#### [Task description]
Search the records for the word "Hall" and copy each line in which it appears.

======== Provided records

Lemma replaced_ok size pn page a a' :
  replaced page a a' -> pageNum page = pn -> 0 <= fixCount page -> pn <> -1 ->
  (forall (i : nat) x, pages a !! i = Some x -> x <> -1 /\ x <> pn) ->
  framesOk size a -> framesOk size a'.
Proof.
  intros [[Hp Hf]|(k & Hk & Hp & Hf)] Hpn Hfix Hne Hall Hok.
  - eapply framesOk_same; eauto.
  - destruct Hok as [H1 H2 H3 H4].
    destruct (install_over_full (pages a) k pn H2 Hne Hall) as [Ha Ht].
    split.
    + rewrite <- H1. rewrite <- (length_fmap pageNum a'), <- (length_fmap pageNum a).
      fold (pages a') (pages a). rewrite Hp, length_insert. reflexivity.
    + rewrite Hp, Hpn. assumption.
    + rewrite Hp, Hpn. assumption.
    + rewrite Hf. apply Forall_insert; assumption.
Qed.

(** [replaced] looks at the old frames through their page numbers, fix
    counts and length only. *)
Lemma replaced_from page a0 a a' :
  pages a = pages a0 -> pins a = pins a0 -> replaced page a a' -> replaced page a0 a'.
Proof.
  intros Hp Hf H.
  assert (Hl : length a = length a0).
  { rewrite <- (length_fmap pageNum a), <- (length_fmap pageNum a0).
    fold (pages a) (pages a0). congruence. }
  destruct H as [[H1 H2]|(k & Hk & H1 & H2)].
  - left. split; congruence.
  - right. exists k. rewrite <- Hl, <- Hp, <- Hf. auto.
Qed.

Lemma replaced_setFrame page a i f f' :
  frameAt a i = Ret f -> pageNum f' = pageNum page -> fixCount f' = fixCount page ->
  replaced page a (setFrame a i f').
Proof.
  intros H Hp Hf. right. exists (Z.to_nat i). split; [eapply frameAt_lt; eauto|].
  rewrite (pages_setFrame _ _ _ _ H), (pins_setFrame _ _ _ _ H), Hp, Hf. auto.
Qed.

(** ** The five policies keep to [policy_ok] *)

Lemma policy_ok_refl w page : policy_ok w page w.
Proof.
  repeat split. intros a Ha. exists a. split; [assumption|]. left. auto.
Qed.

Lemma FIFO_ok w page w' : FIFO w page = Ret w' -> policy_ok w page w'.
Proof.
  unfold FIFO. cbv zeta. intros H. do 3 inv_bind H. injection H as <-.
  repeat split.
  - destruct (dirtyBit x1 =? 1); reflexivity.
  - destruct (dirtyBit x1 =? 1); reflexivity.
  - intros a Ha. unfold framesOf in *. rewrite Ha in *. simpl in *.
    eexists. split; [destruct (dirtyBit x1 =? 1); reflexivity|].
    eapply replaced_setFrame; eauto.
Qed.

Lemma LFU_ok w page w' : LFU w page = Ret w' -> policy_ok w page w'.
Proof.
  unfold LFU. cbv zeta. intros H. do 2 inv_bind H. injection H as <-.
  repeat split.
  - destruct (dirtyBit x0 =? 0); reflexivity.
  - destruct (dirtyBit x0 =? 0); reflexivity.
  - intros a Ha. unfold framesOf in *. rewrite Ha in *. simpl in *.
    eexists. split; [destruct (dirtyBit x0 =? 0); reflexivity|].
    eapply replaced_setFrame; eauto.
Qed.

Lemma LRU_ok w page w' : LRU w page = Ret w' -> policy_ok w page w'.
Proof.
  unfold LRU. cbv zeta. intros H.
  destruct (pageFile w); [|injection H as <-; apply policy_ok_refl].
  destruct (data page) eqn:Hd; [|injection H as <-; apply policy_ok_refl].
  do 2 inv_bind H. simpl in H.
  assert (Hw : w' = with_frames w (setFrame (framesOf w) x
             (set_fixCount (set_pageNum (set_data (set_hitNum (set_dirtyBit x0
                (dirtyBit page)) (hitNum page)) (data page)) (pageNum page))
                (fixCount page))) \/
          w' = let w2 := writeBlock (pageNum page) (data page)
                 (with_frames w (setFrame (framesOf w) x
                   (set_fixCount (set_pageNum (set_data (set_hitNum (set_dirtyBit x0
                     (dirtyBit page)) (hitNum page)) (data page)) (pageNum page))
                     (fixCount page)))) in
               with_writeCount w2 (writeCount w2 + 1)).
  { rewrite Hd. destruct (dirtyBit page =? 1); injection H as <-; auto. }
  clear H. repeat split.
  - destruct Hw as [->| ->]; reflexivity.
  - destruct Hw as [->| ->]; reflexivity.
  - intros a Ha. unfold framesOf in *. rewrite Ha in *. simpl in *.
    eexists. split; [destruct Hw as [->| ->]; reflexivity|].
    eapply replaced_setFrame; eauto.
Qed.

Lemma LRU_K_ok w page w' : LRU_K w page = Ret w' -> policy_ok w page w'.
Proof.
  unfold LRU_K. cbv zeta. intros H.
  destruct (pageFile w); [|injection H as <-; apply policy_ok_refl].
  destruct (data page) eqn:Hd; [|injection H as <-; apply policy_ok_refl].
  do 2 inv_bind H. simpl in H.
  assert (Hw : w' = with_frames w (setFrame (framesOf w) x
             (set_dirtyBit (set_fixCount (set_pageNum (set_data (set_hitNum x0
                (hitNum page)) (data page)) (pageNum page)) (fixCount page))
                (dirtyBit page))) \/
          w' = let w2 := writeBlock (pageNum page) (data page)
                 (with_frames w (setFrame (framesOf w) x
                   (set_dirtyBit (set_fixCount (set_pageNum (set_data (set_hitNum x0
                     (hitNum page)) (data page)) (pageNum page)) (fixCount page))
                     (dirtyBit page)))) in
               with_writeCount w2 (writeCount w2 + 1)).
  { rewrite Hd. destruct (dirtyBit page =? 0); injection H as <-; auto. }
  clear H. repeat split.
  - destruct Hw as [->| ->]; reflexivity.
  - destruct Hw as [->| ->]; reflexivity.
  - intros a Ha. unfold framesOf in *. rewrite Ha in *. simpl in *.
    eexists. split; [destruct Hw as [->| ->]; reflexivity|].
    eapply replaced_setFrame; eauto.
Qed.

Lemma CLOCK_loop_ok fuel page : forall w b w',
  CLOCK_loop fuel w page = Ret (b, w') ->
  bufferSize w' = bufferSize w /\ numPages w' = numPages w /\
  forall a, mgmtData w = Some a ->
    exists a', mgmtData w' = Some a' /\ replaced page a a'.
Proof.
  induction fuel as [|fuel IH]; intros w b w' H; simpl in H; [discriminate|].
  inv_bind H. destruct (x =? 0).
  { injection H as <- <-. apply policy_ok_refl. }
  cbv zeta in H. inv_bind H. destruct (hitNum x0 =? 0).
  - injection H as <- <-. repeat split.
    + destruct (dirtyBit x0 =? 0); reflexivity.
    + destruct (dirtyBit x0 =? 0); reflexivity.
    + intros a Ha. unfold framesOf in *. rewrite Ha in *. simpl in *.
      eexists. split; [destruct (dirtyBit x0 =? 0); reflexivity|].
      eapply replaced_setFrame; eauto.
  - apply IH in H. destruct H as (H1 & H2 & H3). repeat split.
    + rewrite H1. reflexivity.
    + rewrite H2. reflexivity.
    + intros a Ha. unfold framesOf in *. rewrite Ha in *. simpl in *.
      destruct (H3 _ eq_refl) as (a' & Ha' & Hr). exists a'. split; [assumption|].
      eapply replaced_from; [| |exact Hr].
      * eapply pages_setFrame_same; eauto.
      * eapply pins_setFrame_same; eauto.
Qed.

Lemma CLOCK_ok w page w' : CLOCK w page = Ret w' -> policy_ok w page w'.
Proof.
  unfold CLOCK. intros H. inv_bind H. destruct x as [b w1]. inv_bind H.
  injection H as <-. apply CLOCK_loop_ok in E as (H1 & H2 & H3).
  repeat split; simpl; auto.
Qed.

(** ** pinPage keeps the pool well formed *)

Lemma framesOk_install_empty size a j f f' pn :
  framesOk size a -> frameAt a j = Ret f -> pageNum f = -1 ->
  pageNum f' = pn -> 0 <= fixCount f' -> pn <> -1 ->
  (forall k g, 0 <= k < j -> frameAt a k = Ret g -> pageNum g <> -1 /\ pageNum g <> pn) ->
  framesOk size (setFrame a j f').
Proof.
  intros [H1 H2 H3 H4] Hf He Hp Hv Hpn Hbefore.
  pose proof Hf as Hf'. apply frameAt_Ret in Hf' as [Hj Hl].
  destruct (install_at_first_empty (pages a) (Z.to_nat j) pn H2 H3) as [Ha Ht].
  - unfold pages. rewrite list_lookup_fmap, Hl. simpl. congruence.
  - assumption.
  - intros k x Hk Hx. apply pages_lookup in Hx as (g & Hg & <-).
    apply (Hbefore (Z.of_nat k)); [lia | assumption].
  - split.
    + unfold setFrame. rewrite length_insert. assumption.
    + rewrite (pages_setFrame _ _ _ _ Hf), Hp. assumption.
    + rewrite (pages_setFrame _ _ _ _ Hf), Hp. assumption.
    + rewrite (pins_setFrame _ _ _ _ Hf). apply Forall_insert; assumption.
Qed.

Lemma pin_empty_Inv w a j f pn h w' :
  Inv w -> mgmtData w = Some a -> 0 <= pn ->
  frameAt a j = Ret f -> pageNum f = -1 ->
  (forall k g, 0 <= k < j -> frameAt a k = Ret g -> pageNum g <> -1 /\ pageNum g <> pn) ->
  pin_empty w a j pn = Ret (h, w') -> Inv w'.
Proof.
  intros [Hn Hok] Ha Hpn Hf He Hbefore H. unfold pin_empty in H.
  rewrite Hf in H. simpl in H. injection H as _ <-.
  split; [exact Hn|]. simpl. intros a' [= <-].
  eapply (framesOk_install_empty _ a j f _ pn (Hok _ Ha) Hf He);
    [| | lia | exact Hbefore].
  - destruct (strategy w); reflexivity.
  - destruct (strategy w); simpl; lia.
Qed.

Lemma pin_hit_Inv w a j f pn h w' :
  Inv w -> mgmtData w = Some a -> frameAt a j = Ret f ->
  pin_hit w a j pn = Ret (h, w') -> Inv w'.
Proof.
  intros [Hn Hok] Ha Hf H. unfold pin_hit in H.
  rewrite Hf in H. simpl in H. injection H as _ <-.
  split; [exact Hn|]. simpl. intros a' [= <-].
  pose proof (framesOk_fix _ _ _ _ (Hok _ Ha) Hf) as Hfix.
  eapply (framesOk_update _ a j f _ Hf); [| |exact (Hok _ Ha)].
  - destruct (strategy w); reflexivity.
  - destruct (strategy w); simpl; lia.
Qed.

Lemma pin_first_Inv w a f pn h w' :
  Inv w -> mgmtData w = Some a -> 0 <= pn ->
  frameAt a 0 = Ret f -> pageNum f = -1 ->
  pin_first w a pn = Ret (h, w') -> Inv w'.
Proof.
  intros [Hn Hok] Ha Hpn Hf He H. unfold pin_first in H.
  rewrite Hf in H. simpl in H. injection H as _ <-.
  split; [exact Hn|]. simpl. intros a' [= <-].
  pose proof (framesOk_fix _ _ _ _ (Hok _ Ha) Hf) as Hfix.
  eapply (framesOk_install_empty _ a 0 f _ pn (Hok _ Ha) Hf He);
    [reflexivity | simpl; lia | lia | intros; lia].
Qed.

================

#### [Task response]
  intros [[Hp Hf]|(k & Hk & Hp & Hf)] Hpn Hfix Hne Hall Hok.
    destruct (install_over_full (pages a) k pn H2 Hne Hall) as [Ha Ht].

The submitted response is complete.